Every exception ultimately derives from `BaseException`; almost all user code should derive from `Exception` (its subclasses cover things you're expected to catch — `BaseException` also covers `SystemExit`/`KeyboardInterrupt`, which normally shouldn't be caught by a generic handler). Custom exceptions are just classes subclassing `Exception` (or a more specific built-in exception), typically adding fields for structured error context.

Detailed Answer

The hierarchy, top-down

BaseException
 ├── SystemExit
 ├── KeyboardInterrupt
 ├── GeneratorExit
 └── Exception
      ├── ValueError
      ├── TypeError
      ├── KeyError, IndexError (-> LookupError)
      ├── OSError (FileNotFoundError, PermissionError, ...)
      ├── ArithmeticError (ZeroDivisionError, ...)
      └── ... (all "normal" errors your code raises/catches)

Exception is the practical root for everything you raise and catch in application code.
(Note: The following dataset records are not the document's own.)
Lemma streak_ge m n : (Z.of_nat m <= streak n) ↔ (m ≤ n)%nat ∧ ∀ i, (n - m ≤ i < n)%nat → failed i.
Proof using not_cancelled.
  revert m. induction n as [|n IH]; intros m; cbn [streak].
  - split; [intros; split; [lia|intros; lia]|lia].
  - assert (0 <= streak n) by (apply (IH 0%nat); split; [lia|intros; lia]).
    destruct (call_at n) as [| |e] eqn:En; [|by destruct (not_cancelled n)|].
    + split.
      * intros. split; [lia|]. intros; lia.
      * intros [Hm Hf]. destruct m as [|m]; [lia|]. destruct (Hf n) as [e He]; [lia|]. congruence.
    + destruct m as [|m]; [split; [intros; split; [lia|intros; lia]|lia]|].
      transitivity (Z.of_nat m <= streak n); [lia|]. rewrite IH. split.
      * intros [Hm Hf]. split; [lia|]. intros i Hi. destruct (decide (i = n)) as [->|]; [by exists e|]. apply Hf. lia.
      * intros [Hm Hf]. split; [lia|]. intros i Hi. apply Hf. lia.
Qed.

Lemma stops_streak m k e : (0 < m)%nat → stops (Some (Z.of_nat m)) k = Some e ↔ call_at k = Failed e ∧ streak_ends m k.
Proof using not_cancelled.
  intros Hm. unfold stops, limited, streak_ends. pose proof (streak_ge m (S k)) as Hs.
  assert ((∀ i, (S k - m ≤ i ≤ k)%nat → failed i) ↔ (∀ i, (S k - m ≤ i < S k)%nat → failed i)) as ->
    by (split; intros HH i Hi; apply HH; lia).
  rewrite <- Hs. destruct (call_at k) as [| |e']; [split; [done|by intros [? ?]]..|].
  destruct (Z.leb_spec (Z.of_nat m) (streak (S k))) as [Hle|Hgt]; split.
  - by intros [= ->].
  - by intros [[= ->] _].
  - done.
  - intros [_ ?]. lia.
Qed.

Lemma streak_decided m k : (0 < m)%nat → streak_ends m k → ∃ e, call_at k = Failed e.
Proof. intros Hm [_ Hf]. apply Hf. lia. Qed.

(** C12. The loop of an interval job ends exactly at the first run of [m]
    consecutive failures, with the error of its last call, and not before; a
    success in between starts the count again, however the clock reads, whatever
    the jitter draws and whatever deferrals arrive. *)
Theorem run_ends_at_first_streak (j : AsyncIntervalJob) (m : nat) (Hm : (0 < m)%nat)
    (Hj : max_attempts j = Some (Z.of_nat m)) (w : world) (n : nat) (e : exn) :
  (run time_at random_at call_at deferred_at never n j w).1 = Raise e ↔
  ∃ k, (k < n)%nat ∧ call_at k = Failed e ∧ streak_ends m k ∧ ∀ i, (i < k)%nat → ¬ streak_ends m i.
Proof using not_cancelled.
  unfold run. rewrite (turns_run _ _ _ 0 (Some (Z.of_nat m)) (retry_backoff j)); [|by rewrite <- Hj].
  split; intros (k & Hk).
  - destruct Hk as (Hk & Ek%stops_streak & Hj'); [|done]. exists k. split; [lia|]. destruct Ek. split_and!; [done..|].
    intros i Hi Hs. destruct (streak_decided m i Hm Hs) as [e' He']. specialize (Hj' i).
    rewrite (proj2 (stops_streak m i e' Hm) (conj He' Hs)) in Hj'.
    assert (Some e' = None) by (apply Hj'; lia). done.
  - destruct Hk as (Hk & Ek & Hs & Hn). exists k. split; [lia|]. split; [by apply stops_streak|].
    intros i Hi. destruct (stops _ i) as [e'|] eqn:E; [|done]. apply stops_streak in E as [_ E]; [|done].
    by destruct (Hn i); [lia|].
Qed.

(** A failed call that does not end the loop is followed by two sleeps: the
    backoff and then the whole pause of the iteration; a deferral replaces the
    second, never the first. *)
Theorem retry_waits_twice (ivl : float) (s : JobRun) (e : exn)
    (Hf : call_at (calls s) = Failed e) (Hx : exhausted (job s) (attempts s + 1) = false)
    (Hd : deferred_at (S (awaits s)) = []) :
  ∃ s', turn ivl s = (Ok tt, s') ∧
    slept s' = slept s ++ [default ivl (retry_backoff (job s))] ++
      paused (pause ivl (fold_left (λ j d, defer_retry d j) (deferred_at (awaits s)) (job s)) (draws s)).
Proof.
  destruct (turn_start ivl s) as (x & y & z & t & st & -> & Ej & Ea & Ec & Ew & Er & Es).
  destruct (defer_limits (deferred_at (awaits s)) (job s)) as [E1 E2]. rewrite <- Ej in E1, E2 |- *.
  rewrite Hf, bind_run. unfold after_call. rewrite bind_run. cbn [modify]. rewrite bind_run. cbn [get].
  change (job (set_attempts (attempts st + 1) st)) with (job st).
  change (attempts (set_attempts (attempts st + 1) st)) with (attempts st + 1).
  unfold exhausted in *. rewrite E1, Ea, Hx, E2. rewrite bind_run.
  destruct (record_metric_run "retry" x y z (Some (default ivl (retry_backoff (job s)))) (set_attempts (attempts s + 1) st)) as [w ->].
  cbn [sleep]. match goal with |- context [pace _ _ _ _ _ ?s2] => destruct (pace_run ivl s2) as (s' & -> & _ & Hs') end.
  exists s'. split; [done|]. rewrite Hs'. unfold others. cbn. rewrite Ew, Hd, Es, Er. cbn [fold_left].
  by rewrite <- app_assoc.
Qed.
End interval_facts.

(** * The registry *)

Inductive sched_op :=
  | SAddInterval (j : AsyncIntervalJob) (t : task)
  | SAddOneShot (j : AsyncOneShotJob) (t : task)
  | SStart
  | SCancel (n : string)
  | SDefer (n : string) (d : option float)
  | SShutdown.

Definition sched_step (op : sched_op) : M Scheduler unit :=
  match op with
  | SAddInterval j t => add_interval_job j t
  | SAddOneShot j t => add_one_shot_job j t
  | SStart => start
  | SCancel n => cancel n
  | SDefer n d => sched_defer_retry n d
  | SShutdown => _ ← shutdown; mret tt
  end.

(** An exception does not undo what was done before it. *)
Fixpoint sched_run (ops : list sched_op) (s : Scheduler) : Scheduler :=
  match ops with [] => s | op :: ops => sched_run ops (sched_step op s).2 end.

(** An interval job has a limit on its attempts. *)
Definition bounded_retries (j : AsyncJob) : Prop :=
  match body j with BInterval b => is_Some (max_attempts b) | BOneShot _ => True end.

(** Every job is stored once, under its own name, with its attempts limited. *)
Definition well_formed (r : JobRegistry) : Prop :=
  NoDup (keys r) ∧ Forall (λ kv : string * AsyncJob, kv.1 = name kv.2 ∧ bounded_retries kv.2) r.

Lemma dset_new {A} k (v : A) d : dmem k d = false → dset k v d = d ++ [(k, v)].
Proof.
  unfold dmem. induction d as [|[k' v'] d IH]; cbn [dset dlookup]; [done|].
  destruct (String.eqb k k') eqn:E; [done|]. intros Hd. by rewrite (IH Hd).
Qed.

Lemma dpop_dset {A} k (v w : A) d : dlookup k d = Some w → dpop k (dset k v d) = dpop k d.
Proof.
  induction d as [|[k' v'] d IH]; cbn [dlookup]; [done|]. destruct (String.eqb k k') eqn:E.
  - intros _. cbn [dset]. rewrite E. cbn [dpop]. by rewrite E.
  - intros Hd. cbn [dset]. rewrite E. cbn [dpop]. rewrite E. by rewrite IH.
Qed.

Lemma well_formed_register j r r' : well_formed r → bounded_retries j → register j r = Ok r' → well_formed r'.
Proof.
  unfold register. intros [Hn Hf] Hj. destruct (dmem (name j) r) eqn:E; [done|]. intros [= <-]. split.
  - by apply NoDup_dset.
  - rewrite dset_new by done. apply Forall_app. split; [done|]. by constructor.
Qed.

Lemma well_formed_jobs f r : (∀ j, name (f j) = name j) → (∀ j, bounded_retries j → bounded_retries (f j)) →
  well_formed r → well_formed (map (λ kv : string * AsyncJob, (kv.1, f kv.2)) r).
Proof.
  intros Hname Hb [Hn Hf]. split.
  - unfold keys. rewrite <- list_fmap_compose. exact Hn.
  - apply Forall_fmap. eapply Forall_impl; [exact Hf|]. intros [k j] [E ?]. cbn. rewrite Hname. split; [done|by apply Hb].
Qed.

Lemma well_formed_pop n r : well_formed r → well_formed (unregister n r).
Proof.
  intros [Hn Hf]. split; [by apply NoDup_dpop|]. unfold unregister. induction r as [|[k j] r IH]; [done|].
  apply Forall_cons in Hf as [Hk Hf]. cbn [dpop]. apply NoDup_cons in Hn as [_ Hn]. destruct (String.eqb _ _); [done|].
  constructor; [done|]. by apply IH.
Qed.

Lemma add_interval_bounded s j t : bounded_retries (Job (BInterval (with_defaults s j)) t).
Proof. unfold bounded_retries, with_defaults. cbn. by destruct (max_attempts j); eexists. Qed.

Lemma cancel_registry n s : registry (cancel n s).2 = dpop n (registry s).
Proof.
  unfold cancel. rewrite bind_run. cbn [get]. unfold get_job. destruct (dlookup n (registry s)) as [j|] eqn:E.
  - rewrite bind_run. cbn. by apply (dpop_dset _ _ j).
  - cbn. clear -E. induction (registry s) as [|[k j] r IH]; cbn [dlookup] in E; [done|]. cbn [dpop].
    destruct (String.eqb n k); [done|]. by rewrite <- (IH E).
Qed.

Lemma sched_step_well_formed op s : well_formed (registry s) → well_formed (registry (sched_step op s).2).
Proof.
  intros Hs. destruct op as [j t|j t| |n|n d|]; cbn [sched_step].
  1,2: unfold add_interval_job, add_one_shot_job; rewrite bind_run; cbn [get]; rewrite bind_run; unfold lift;
    destruct (register _ _) as [r|] eqn:E; [|exact Hs]; eapply well_formed_register; [exact Hs| |exact E];
    (apply add_interval_bounded || exact I).
  - by apply well_formed_jobs.
  - rewrite cancel_registry. by apply well_formed_pop.
  - unfold sched_defer_retry. rewrite bind_run. cbn [get]. rewrite bind_run. unfold lift. by destruct (get_job _ _).
  - split; constructor.
Qed.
BaseException additionally covers SystemExit (raised by sys.exit()) and KeyboardInterrupt (Ctrl+C) — these deliberately sit outside Exception so that a broad except Exception: doesn't accidentally swallow a user's Ctrl+C or a deliberate sys.exit() call.

Defining a custom exception

class InsufficientFundsError(Exception):
    def __init__(self, balance, amount):
        super().__init__(
            f"Cannot withdraw {amount}: balance is only {balance}"
        )
        self.balance = balance
        self.amount = amount

def withdraw(balance, amount):
    if amount > balance:
        raise InsufficientFundsError(balance, amount)
    return balance - amount

try:
    withdraw(100, 150)
except InsufficientFundsError as e:
    print(e)              # the formatted message
    print(e.balance, e.amount)   # structured fields for programmatic handling

Subclassing Exception and calling super().__init__(message) gives you the standard string representation (str(e)) for free, while attaching extra attributes (self.balance, self.amount) lets calling code inspect structured error details instead of parsing a message string.

Building an exception hierarchy for a library/app

class AppError(Exception):
    '''Base class for all errors raised by this application.'''

class ValidationError(AppError):
    pass

class NotFoundError(AppError):
    pass

class PermissionDeniedError(AppError):
    pass

try:
    do_something()
except AppError as e:      # catches ANY of the app's custom errors
    log.error(e)
except Exception:            # anything unexpected/unrelated to the app's domain
    raise

Defining one base exception per library/module (AppError) and deriving all specific errors from it lets calling code choose the granularity it needs: catch a specific subtype, or catch the whole family via the shared base, without needing a tuple of every specific exception class.

When to subclass a built-in instead

class InvalidEmailError(ValueError):   # "is a" ValueError -- caller code that
    pass                                 # already catches ValueError still works

If your custom error is genuinely a more specific case of a built-in (a malformed email is a kind of ValueError), subclassing the built-in lets existing code that catches the built-in continue to work correctly without changes.

Interview-ready summary: Exception is the practical base for application errors (BaseException also covers SystemExit/ KeyboardInterrupt, deliberately excluded from Exception so broad handlers don't eat them). Custom exceptions are ordinary subclasses, usually of Exception or a relevant built-in, adding structured fields via __init__ — and a shared base exception per module/library lets callers choose how broadly to catch.